**WORK INSTRUCTION:**
Line by line, copy all of the data exactly.

[Stored items]
Segment Open
(** An iteration from a state that satisfies the invariant displays a
    metrics record whose totals are the old totals plus the new interval. *)
Lemma streaming_iteration_metrics (cfg : Config) (nz : Noise) (now : datetime)
    (st : SessionState) :
  store_inv st -> config_ok cfg = true -> noise_ok nz = true ->
  exists st' m d1 d2 d3,
    streaming_iteration cfg nz now st = inl (st', Some m) /\
    data st' = data st
               ++ interval_rows d1 d2 d3 (d1 + d2 + d3) (inspections_per_interval cfg) now /\
    total_inspected m
    = total (tag_counts "tag-5" (data st)) + inspections_per_interval cfg /\
    total_defects m = total (tag_counts "tag-4" (data st)) + (d1 + d2 + d3) /\
    batch m = batch_name cfg.
Proof.
  intros Hinv Hcfg Hnz.
  destruct (streaming_iteration_spec cfg nz now st Hinv Hcfg Hnz)
    as (st' & shown & d1 & d2 & d3 & E & Hinv' & Hdata & _ & _ & _ & _ & Hshown).
  rewrite concat2 in Hdata.
  assert (E5 : Pandas.select_tag "tag-5" (data st')
               = Pandas.select_tag "tag-5" (data st)
                 ++ [mkRow "tag-5" (VInt (inspections_per_interval cfg)) now]).
  { rewrite Hdata. select_norm. reflexivity. }
  assert (E4 : Pandas.select_tag "tag-4" (data st')
               = Pandas.select_tag "tag-4" (data st)
                 ++ [mkRow "tag-4" (VInt (d1 + d2 + d3)) now]).
  { rewrite Hdata. select_norm. reflexivity. }
  destruct (display_metrics_spec (batch_name cfg) st' Hinv')
    as [[Enil _]|(rate & _ & Esome & _)].
  - rewrite E5 in Enil. destruct (Pandas.select_tag "tag-5" (data st)); discriminate.
  - rewrite Esome in Hshown. injection Hshown as <-.
    eexists st', _, d1, d2, d3. split; [exact E|]. split; [exact Hdata|].
    cbn [total_inspected total_defects batch]. unfold tag_counts.
    rewrite E4, E5, !counts_app, !total_app. cbn. repeat split; lia.
Qed.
Segment Closed
**SOLUTION TO THIS TASK:**
(** An iteration from a state that satisfies the invariant displays a
    metrics record whose totals are the old totals plus the new interval. *)
Lemma streaming_iteration_metrics (cfg : Config) (nz : Noise) (now : datetime)
    (st : SessionState) :
  store_inv st -> config_ok cfg = true -> noise_ok nz = true ->
  exists st' m d1 d2 d3,
    streaming_iteration cfg nz now st = inl (st', Some m) /\
    data st' = data st
               ++ interval_rows d1 d2 d3 (d1 + d2 + d3) (inspections_per_interval cfg) now /\
    total_inspected m
    = total (tag_counts "tag-5" (data st)) + inspections_per_interval cfg /\
    total_defects m = total (tag_counts "tag-4" (data st)) + (d1 + d2 + d3) /\
    batch m = batch_name cfg.
Proof.
  intros Hinv Hcfg Hnz.
  destruct (streaming_iteration_spec cfg nz now st Hinv Hcfg Hnz)
    as (st' & shown & d1 & d2 & d3 & E & Hinv' & Hdata & _ & _ & _ & _ & Hshown).
  rewrite concat2 in Hdata.
  assert (E5 : Pandas.select_tag "tag-5" (data st')
               = Pandas.select_tag "tag-5" (data st)
                 ++ [mkRow "tag-5" (VInt (inspections_per_interval cfg)) now]).
  { rewrite Hdata. select_norm. reflexivity. }
  assert (E4 : Pandas.select_tag "tag-4" (data st')
               = Pandas.select_tag "tag-4" (data st)
                 ++ [mkRow "tag-4" (VInt (d1 + d2 + d3)) now]).
  { rewrite Hdata. select_norm. reflexivity. }
  destruct (display_metrics_spec (batch_name cfg) st' Hinv')
    as [[Enil _]|(rate & _ & Esome & _)].
  - rewrite E5 in Enil. destruct (Pandas.select_tag "tag-5" (data st)); discriminate.
  - rewrite Esome in Hshown. injection Hshown as <-.
    eexists st', _, d1, d2, d3. split; [exact E|]. split; [exact Hdata|].
    cbn [total_inspected total_defects batch]. unfold tag_counts.
    rewrite E4, E5, !counts_app, !total_app. cbn. repeat split; lia.
Qed.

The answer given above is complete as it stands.